In this case, traditional clinical tests such as the shoulder shrug test were negative; alterations in shrugging are suspect because the levator scapula and rhomboid can adequately perform this activity.[14,15] Yet, the triangle sign was valuable in confirming trapezius dysfunction. This aligns with recent literature[7] suggesting that the use of newer clinical tests, such as the active elevation lag sign and triangle sign, improves diagnostic accuracy.
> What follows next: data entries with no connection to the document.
(** ** Precedence of external tax data *)

(** The line of the tax data that [tax_lines[k]] returns is one of its
    lines with identity [k]. *)
Lemma tax_lines_dict_lookup_Some tax_data k tax_line :
  tax_lines_dict tax_data !! k = Some tax_line →
  tax_line ∈ TaxData.lines tax_data ∧ TaxLineData.id tax_line = k.
Proof.
  unfold tax_lines_dict.
  generalize (TaxData.lines tax_data). intros l.
  assert (∀ (d : gmap Z TaxLineData.t),
            foldl (fun d line => <[TaxLineData.id line := line]> d) d l !! k
            = Some tax_line →
            (tax_line ∈ l ∧ TaxLineData.id tax_line = k)
            ∨ d !! k = Some tax_line) as Hgen.
  { induction l as [|x l IH]; intros d; simpl.
    - by right.
    - intros H. apply IH in H as [[Hin Hid]|H].
      + left. split; [by right|done].
      + destruct (decide (TaxLineData.id x = k)) as [Heq|Hne].
        * rewrite Heq, lookup_insert_eq in H. injection H as ->.
          left. split; [by left|done].
        * rewrite lookup_insert_ne in H by done. by right. }
  intros H. apply Hgen in H as [H|H]; [done|].
  by rewrite lookup_empty in H.
Qed.

(** Every identity that occurs in the tax data has an entry. *)
Lemma tax_lines_dict_is_Some tax_data tax_line :
  tax_line ∈ TaxData.lines tax_data →
  is_Some (tax_lines_dict tax_data !! TaxLineData.id tax_line).
Proof.
  unfold tax_lines_dict.
  generalize (TaxData.lines tax_data). intros l.
  assert (∀ (d : gmap Z TaxLineData.t) k,
            is_Some (d !! k) ∨ (∃ x, x ∈ l ∧ TaxLineData.id x = k) →
            is_Some
              (foldl (fun d line => <[TaxLineData.id line := line]> d) d l
               !! k)) as Hgen.
  { induction l as [|x l IH]; intros d k; simpl.
    - intros [H|(y & Hin & _)]; [done|]. by apply elem_of_nil in Hin.
    - intros [H|(y & Hin & Hid)].
      + apply IH. left.
        destruct (decide (TaxLineData.id x = k)) as [Heq|Hne].
        * rewrite Heq, lookup_insert_eq. by eexists.
        * by rewrite lookup_insert_ne.
      + apply elem_of_cons in Hin as [->|Hin].
        * apply IH. left. rewrite Hid, lookup_insert_eq. by eexists.
        * apply IH. right. by exists y. }
  intros Hin. apply Hgen. right. by exists tax_line.
Qed.

(** What the overlay writes on a line. *)
Lemma overlay_lines_Ok order (tax_lines : gmap Z TaxLineData.t) lines w :
  (∀ line, line ∈ lines → is_Some (tax_lines !! OrderLine.pk line)) →
  ∃ lines',
    _apply_tax_data_lines order tax_lines lines w = (Ok lines', w)
    ∧ Forall2
        (fun line line' =>
           ∃ tax_line,
             tax_lines !! OrderLine.pk line = Some tax_line
             ∧ line'
               = OrderLine.with_tax_rate (TaxLineData.tax_rate tax_line)
                   (OrderLine.with_total_price
                      (create_taxed_money order
                         (TaxLineData.total_net_amount tax_line)
                         (TaxLineData.total_gross_amount tax_line))
                      (OrderLine.with_unit_price
                         (create_taxed_money order
                            (TaxLineData.unit_net_amount tax_line)
                            (TaxLineData.unit_gross_amount tax_line))
                         line)))
        lines lines'.
Proof.
  induction lines as [|line rest IH]; intros Hall.
  - exists []. split; [done|constructor].
  - destruct IH as (rest' & Hrest & Hall').
    { intros l Hl. apply Hall. by right. }
    destruct (Hall line) as [tax_line Htl]; [by left|].
    eexists. simpl. rewrite Htl. split.
    + erewrite bind_Ok by exact Hrest. reflexivity.
    + constructor; [|done]. by exists tax_line.
Qed.

(** C3. When every line has an entry in the tax data, the overlay
    returns, and it has overwritten the total of the order, its shipping
    price (net and gross, as amounts in the currency of the order), its
    shipping tax rate and, for every line, the unit price, the total price
    and the tax rate, with the values of the tax data entry matched by
    identity; whatever these fields held before, the values the Engine
    computed included. *)
Theorem tax_data_overrides_engine_prices order lines tax_data w :
  (∀ line, line ∈ lines →
     is_Some (tax_lines_dict tax_data !! OrderLine.pk line)) →
  ∃ order' lines',
    _apply_tax_data order lines tax_data w = (Ok (order', lines'), w)
    ∧ Order.total order'
      = TaxedMoney.mk
          (Money.mk (TaxData.total_net_amount tax_data) (Order.currency order))
          (Money.mk (TaxData.total_gross_amount tax_data)
             (Order.currency order))
    ∧ Order.shipping_price order'
      = TaxedMoney.mk
          (Money.mk (TaxData.shipping_price_net_amount tax_data)
             (Order.currency order))
          (Money.mk (TaxData.shipping_price_gross_amount tax_data)
             (Order.currency order))
    ∧ Order.shipping_tax_rate order' = TaxData.shipping_tax_rate tax_data
    ∧ Forall2
        (fun line line' =>
           ∃ tax_line,
             tax_lines_dict tax_data !! OrderLine.pk line = Some tax_line
             ∧ tax_line ∈ TaxData.lines tax_data
             ∧ TaxLineData.id tax_line = OrderLine.pk line
             ∧ OrderLine.pk line' = OrderLine.pk line
             ∧ OrderLine.unit_price line'
               = TaxedMoney.mk
                   (Money.mk (TaxLineData.unit_net_amount tax_line)
                      (Order.currency order))
                   (Money.mk (TaxLineData.unit_gross_amount tax_line)
                      (Order.currency order))
             ∧ OrderLine.total_price line'
               = TaxedMoney.mk
                   (Money.mk (TaxLineData.total_net_amount tax_line)
                      (Order.currency order))
                   (Money.mk (TaxLineData.total_gross_amount tax_line)
                      (Order.currency order))
             ∧ OrderLine.tax_rate line' = TaxLineData.tax_rate tax_line)
        lines lines'.
Proof.
  intros Hall. unfold _apply_tax_data.
  edestruct overlay_lines_Ok as (lines' & Hlines & Hall'); [exact Hall|].
  eexists _, lines'. split.
  { erewrite bind_Ok by exact Hlines. reflexivity. }
  repeat split.
  eapply Forall2_impl; [exact Hall'|].
  intros line line' (tax_line & Htl & ->). exists tax_line.
  destruct (tax_lines_dict_lookup_Some _ _ _ Htl) as [Hin Hid].
  repeat split; done.
Qed.

Lemma overlay_lines_inv_Ok
    order (tax_lines : gmap Z TaxLineData.t) lines w lines' w' :
  _apply_tax_data_lines order tax_lines lines w = (Ok lines', w') →
  Forall2
    (fun line line' =>
       ∃ tax_line,
         tax_lines !! OrderLine.pk line = Some tax_line
         ∧ OrderLine.unit_price line'
           = create_taxed_money order
               (TaxLineData.unit_net_amount tax_line)
               (TaxLineData.unit_gross_amount tax_line)
         ∧ OrderLine.total_price line'
           = create_taxed_money order
               (TaxLineData.total_net_amount tax_line)
               (TaxLineData.total_gross_amount tax_line)
         ∧ OrderLine.tax_rate line' = TaxLineData.tax_rate tax_line)
    lines lines'.
Proof.
  revert lines' w'. induction lines as [|line rest IH]; intros lines' w'; simpl.
  - intros [= <- _]. constructor.
  - destruct (tax_lines !! OrderLine.pk line) as [tax_line|] eqn:Htl; [|done].
    intros H. apply bind_inv_Ok in H as (rest' & w1 & Hrest & H).
    injection H as <- _. constructor; [|by eapply IH].
    by exists tax_line.
Qed.

(** The precedence holds through the whole stale pass: when the tax
    capability returned tax data and the pass returns, every line it
    returns carries the unit price, the total price and the tax rate of
    its tax data entry, not those the Engine computed. *)
Lemma stale_pass_returns_tax_data_prices
    order manager lines force_update w tax_data order' lines' w' :
  is_stale order force_update w →
  (∀ o, PluginsManager.get_taxes_for_order manager o = Ok (Some tax_data)) →
  fetch_order_prices_if_expired order manager lines force_update w
  = (Ok (order', lines'), w') →
  ∃ lines3,
    lines' = Some lines3
    ∧ Forall2
        (fun line line' =>
           ∃ tax_line,
             tax_lines_dict tax_data !! OrderLine.pk line = Some tax_line
             ∧ OrderLine.unit_price line'
               = TaxedMoney.mk
                   (Money.mk (TaxLineData.unit_net_amount tax_line)
                      (Order.currency order))
                   (Money.mk (TaxLineData.unit_gross_amount tax_line)
                      (Order.currency order))
             ∧ OrderLine.total_price line'
               = TaxedMoney.mk
                   (Money.mk (TaxLineData.total_net_amount tax_line)
                      (Order.currency order))
                   (Money.mk (TaxLineData.total_gross_amount tax_line)
                      (Order.currency order))
             ∧ OrderLine.tax_rate line' = TaxLineData.tax_rate tax_line)
        (priced_lines lines w) lines3.
Proof.
  intros Hstale Htax H. rewrite fetch_stale in H by done.
  set (w0 := after_gate force_update w) in *.
  apply fetch_stale_Ok in H
    as (order1 & lines1 & w1 & td & order2 & lines2 & lines3 & w3
        & Hengine & Htd & Hoverlay & Hdisc & -> & _).
  rewrite Htax in Htd. injection Htd as <-.
  exists lines3. split; [done|].
  unfold w0 in Hengine. rewrite priced_lines_after_gate in Hengine.
  fold w0 in Hengine.
  apply engine_lines_pk in Hengine as Hpk.
  apply engine_Ok in Hengine as (? & order_s & total & _ & _ & Hs & _ & ->).
  specialize (Hs w).
  destruct (_recalculate_order_prices_shipping manager
              (refreshed_order order w0) w) as [r ws] eqn:Es.
  simpl in Hs. subst r.
  apply shipping_prices_frame in Es as (_ & _ & Hcur & _). simpl in Hcur.
  unfold _apply_tax_data in Hoverlay.
  apply bind_inv_Ok in Hoverlay as (lines2' & wa & Hlines2 & Hoverlay).
  injection Hoverlay as <- <-.
  apply overlay_lines_inv_Ok in Hlines2.
  unfold _recalculate_order_discounts in Hdisc.
  apply bind_inv_Ok in Hdisc as (lines3' & wb & Hlines3 & Hdisc).
  apply discounts_lines_inv in Hlines3 as [-> Hall3].
  specialize (Hall3 _ eq_refl).
  apply bind_inv_Ok in Hdisc as (ds & wc & _ & Hdisc).
  apply bind_inv_Ok in Hdisc as (order3 & wd & _ & Hdisc).
  injection Hdisc as _ <- _.
  clear -Hpk Hlines2 Hall3 Hcur.
  revert lines2' lines3' Hlines2 Hall3.
  induction Hpk as [|l l1 ls ls1 Hl _ IH]; intros lines2' lines3' H2 H3.
  - inversion H2; subst. inversion H3; subst. constructor.
  - inversion H2 as [|? l2 ? ls2 (tax_line & Htl & Hu & Ht & Hr) H2']; subst.
    inversion H3 as [|? l3 ? ls3 Hl3 H3']; subst.
    constructor; [|by eapply IH].
    apply discounts_line_frame in Hl3 as (_ & _ & _ & _ & -> & -> & ->).
    exists tax_line. rewrite <- Hl, Htl, Hu, Ht, Hr.
    unfold create_taxed_money. simpl. rewrite Hcur. done.
Qed.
In addition, while conservative management remains the primary approach for SAN,[6] other studies have suggested surgical interventions for cases with persistent dysfunction or nerve discontinuity.[16-20]
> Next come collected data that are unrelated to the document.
(** * png_to_c.py: a binary file rendered as a C byte-array header

    A shallow embedding of [src/png_to_c.py] and the properties of the text
    it emits.  The script reads a file in full, derives three names from the
    asset name, and writes an include-guarded C declaration of the bytes,
    sixteen values to a row.

    Conventions of the embedding:
    - Python [int] is [Z]; [bytes] is [list byte]; [str] is [string], one
      [ascii] per character (asset names are modelled over this 8-bit
      alphabet; the case maps are those of [str.upper] and [str.lower] on
      ASCII names, and statements on the case of letters are made for ASCII
      names);
    - a text file has an [encoding]: the bytes written for each character,
      the line feed included (the newline convention), or none when the
      character cannot be encoded;
    - the open output file is a [textfile]: the bytes delivered so far, the
      room left on the device and the encoding; [f.write] encodes its text
      and appends the bytes; it raises [UnicodeEncodeError] when a character
      cannot be encoded, and [OSError] when the room is used up, keeping the
      bytes that fitted;
    - the statements under [with open(h_file, 'w') as f:] run in the monad
      [IO], state ([textfile]) plus exceptions;
    - the process runs against a [world] of regular files: the files, the
      file each path names, permissions, devices, the text encoding of the
      platform, the two standard streams, and what the interpreter reports
      for an exception nobody caught. *)

From Stdlib Require Import ZArith NArith Lia List Ascii String Strings.Byte.
From stdpp Require Import gmap strings list.

Open Scope Z_scope.

(** ** Characters and strings *)

(** The line feed written by ['\n']. *)
Definition LF : string := String "010"%char EmptyString.

(** *** [str.upper], [str.lower] on the modelled alphabet *)

Definition is_lower_letter (c : ascii) : bool :=
  let n := N_of_ascii c in ((97 <=? n) && (n <=? 122))%N.

Definition is_upper_letter (c : ascii) : bool :=
  let n := N_of_ascii c in ((65 <=? n) && (n <=? 90))%N.

Definition upper_char (c : ascii) : ascii :=
  if is_lower_letter c then ascii_of_N (N_of_ascii c - 32) else c.

Definition lower_char (c : ascii) : ascii :=
  if is_upper_letter c then ascii_of_N (N_of_ascii c + 32) else c.

Fixpoint map_chars (f : ascii -> ascii) (s : string) : string :=
  match s with
  | EmptyString => EmptyString
  | String c s' => String (f c) (map_chars f s')
  end.

(** [asset_name.upper()] *)
Definition upper (s : string) : string := map_chars upper_char s.

(** [asset_name.lower()] *)
Definition lower (s : string) : string := map_chars lower_char s.

(** ** The format specification [02X] *)

(** One uppercase hexadecimal digit, for [0 <= d < 16]. *)
Definition hex_digit_upper (d : N) : ascii :=
  if (d <? 10)%N then ascii_of_N (48 + d) else ascii_of_N (55 + d).

(** The digits of [n] in base sixteen, most significant first. *)
Fixpoint hex_upper_go (fuel : nat) (n : N) (acc : string) : string :=
  match fuel with
  | O => acc
  | S fuel' =>
      let acc' := String (hex_digit_upper (n mod 16)) acc in
      if (n / 16 =? 0)%N then acc' else hex_upper_go fuel' (n / 16) acc'
  end.

Definition hex_upper (n : N) : string :=
  hex_upper_go (S (N.size_nat n)) n EmptyString.

Fixpoint zeros (k : nat) : string :=
  match k with
  | O => EmptyString
  | S k' => String "0"%char (zeros k')
  end.

(** Zero fill on the left up to a minimal width. *)
Definition zero_pad (width : nat) (s : string) : string :=
  zeros (width - String.length s) +:+ s.

(** [format(n, '02X')]: uppercase hexadecimal, zero-filled to width 2; a
    negative number keeps its sign in front of the fill. *)
Definition format_02X (n : Z) : string :=
  if n <? 0 then "-" +:+ zero_pad 1 (hex_upper (Z.to_N (- n)))
  else zero_pad 2 (hex_upper (Z.to_N n)).

(** ** The output file and the monad of the [with] block *)

Inductive exn : Type := OSError | IndexError | UnicodeEncodeError.

Inductive result (A : Type) : Type :=
| Ok (a : A)
| Raise (e : exn).
Arguments Ok {A} a.
Arguments Raise {A} e.

(** A text encoding together with its newline convention: the bytes written
    for a character, or [None] when the character cannot be encoded. *)
Definition encoding : Type := ascii -> option (list byte).

(** [s.encode(...)], after the translation of line feeds: the bytes of all
    characters, or [None] when one of them cannot be encoded. *)
Fixpoint encode_text (enc : encoding) (s : string) : option (list byte) :=
  match s with
  | EmptyString => Some []
  | String c s' =>
      match enc c, encode_text enc s' with
      | Some bs, Some rest => Some (bs ++ rest)
      | _, _ => None
      end
  end.

(** One byte per character, the line feed as it is. *)
Definition latin1 : encoding := fun c => Some [byte_of_ascii c].

(** An open text file: the bytes delivered to the device, how many more
    bytes the device takes ([None]: no limit), and the encoding. *)
Record textfile : Type :=
  TextFile { output : list byte; room : option nat; codec : encoding }.

Definition IO (A : Type) : Type := textfile -> result A * textfile.

Definition io_ret {A : Type} (a : A) : IO A := fun f => (Ok a, f).

Definition io_bind {A B : Type} (m : IO A) (k : A -> IO B) : IO B :=
  fun f =>
    match m f with
    | (Ok a, f') => k a f'
    | (Raise e, f') => (Raise e, f')
    end.

Definition raise {A : Type} (e : exn) : IO A := fun f => (Raise e, f).

#[global] Instance io_mret : MRet IO := @io_ret.
#[global] Instance io_mbind : MBind IO := fun A B k m => io_bind m k.

(** [if b: m], without an [else]. *)
Definition when (b : bool) (m : IO unit) : IO unit :=
  if b then m else mret tt.

(** [f.write(s)]: the text is encoded, which raises [UnicodeEncodeError]
    when a character cannot be, and the bytes are appended; when the device
    has room for fewer bytes, those that fit are kept and [OSError] is
    raised. *)
Definition write (s : string) : IO unit :=
  fun f =>
    match encode_text (codec f) s with
    | None => (Raise UnicodeEncodeError, f)
    | Some bs =>
        match room f with
        | None => (Ok tt, TextFile (output f ++ bs) None (codec f))
        | Some k =>
            if (length bs <=? k)%nat
            then (Ok tt, TextFile (output f ++ bs)
                                  (Some (k - length bs)%nat) (codec f))
            else (Raise OSError,
                  TextFile (output f ++ take k bs) (Some O) (codec f))
        end
    end.

(** [len(data)] *)
Definition len (data : list byte) : Z := Z.of_nat (length data).

(** [data[i]] on [bytes]: an [int] in [0, 255]; a negative index counts from
    the end; out of range raises [IndexError]. *)
Definition getitem (data : list byte) (i : Z) : IO Z :=
  let j := if i <? 0 then i + len data else i in
  if (0 <=? j) && (j <? len data) then
    match data !! Z.to_nat j with
    | Some b => mret (Z.of_N (Byte.to_N b))
    | None => raise IndexError
    end
  else raise IndexError.

(** [for i in range(n): body(i)], counting up from [i]. *)
Fixpoint for_from (i : Z) (count : nat) (body : Z -> IO unit) : IO unit :=
  match count with
  | O => mret tt
  | S count' => body i ;; for_from (i + 1) count' body
  end.

Definition for_in_range (n : Z) (body : Z -> IO unit) : IO unit :=
  for_from 0 (Z.to_nat n) body.

(** ** The statements of the script *)

Section Emitter.

Variable data : list byte.
Variable asset_name : string.

Definition upper_name : string := upper asset_name.
Definition var_name : string := lower asset_name.
Definition len_name : string := lower asset_name +:+ "_len".

(** Lines 22-24: the include guard and the opening of the array. *)
Definition write_prologue : IO unit :=
  write ("#ifndef " +:+ upper_name +:+ "_H" +:+ LF) ;;
  write ("#define " +:+ upper_name +:+ "_H" +:+ LF +:+ LF) ;;
  write ("unsigned char " +:+ var_name +:+ "[] = {" +:+ LF).

(** Lines 27-35: the body of the [for] loop. *)
Definition loop_body (i : Z) : IO unit :=
  when (i mod 16 =? 0) (write "    ") ;;
  v ← getitem data i;
  write ("0x" +:+ format_02X v) ;;
  when (i <? len data - 1) (write ",") ;;
  if i mod 16 =? 15 then write LF else write " ".

(** Lines 26-35: the loop. *)
Definition write_loop : IO unit :=
  for_in_range (len data) loop_body.

(** Lines 26-37: the loop and the guard after it. *)
Definition write_array_body : IO unit :=
  write_loop ;;
  when (negb (len data mod 16 =? 0)) (write LF).

(** Line 39: the closing of the array, the length and the end of the guard. *)
Definition write_epilogue : IO unit :=
  write ("};" +:+ LF +:+ "unsigned int " +:+ len_name +:+ " = sizeof("
         +:+ var_name +:+ ");" +:+ LF +:+ LF +:+ "#endif" +:+ LF).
Following a structured rehabilitation program, this patient demonstrated significant pain reduction, improved shoulder function, and enhanced scapular stability. These outcomes are consistent with findings by McGarvey et al.,[5] who reported favorable functional recovery with targeted PT in patients with SAN. The present case further supports the effectiveness of PT in optimizing scapular biomechanics and restoring shoulder function.

Study limitations and future directions

Overall, this case contributes to a growing body of evidence advocating for heightened clinical awareness, improved diagnostic strategies, and structured rehabilitation programs in managing SAN. However, as a single case report, its generalizability is inherently limited. The absence of long-term follow-up also restricts insight into the durability of the observed functional improvements. Additionally, advanced imaging or kinematic analysis was not employed to objectively quantify scapular biomechanics or muscle changes. Despite these limitations, the case highlights key clinical observations that may inform future practice. Future research should explore long-term outcomes and comparative efficacy of conservative versus surgical interventions.

Patient perspective

The patient reported significant improvement in daily activities and reduced discomfort. She expressed satisfaction with the rehabilitation program and was able to return to recreational activities with minimal limitations.

CONCLUSION

This case underscores the need for increased clinical awareness of chronic SAN, particularly in patients with a history of neck surgeries. Early diagnosis and tailored rehabilitation strategies can optimize patient outcomes and prevent unnecessary surgical interventions. Future studies should explore the long-term outcomes of conservative rehabilitation in patients with spinal accessory nerve injuries.

Authors’ contributions:

Maryam Alasfour: Conceptualization, patient assessment and treatment, data collection, manuscript drafting, and final approval of the version to be published. Sarah Mohammed Alshamrani: Manuscript editing and critical revision for important intellectual content.

Ethical approval:

Institutional Ethics Committee (IEC) at the Research & Innovation Centre and the Institutional Review Board (IRB) of King Saud Medical City, Riyadh, Saudi Arabia granted permission for this study, Approval No. H2RI-08-Apr 25-01. The study follows the CARE guidelines and the ethical principles outlined in the Declaration of Helsinki.

Declaration of patient consent:

The authors certify that they have obtained all appropriate patient consent.

Conflicts of interest:

There are no conflicts of interest.

Availability of data and material:

The data supporting the findings of this case report are available from the corresponding author upon reasonable request. Patient-related images and materials are not publicly available to protect patient confidentiality.

Financial support and sponsorship: Nil.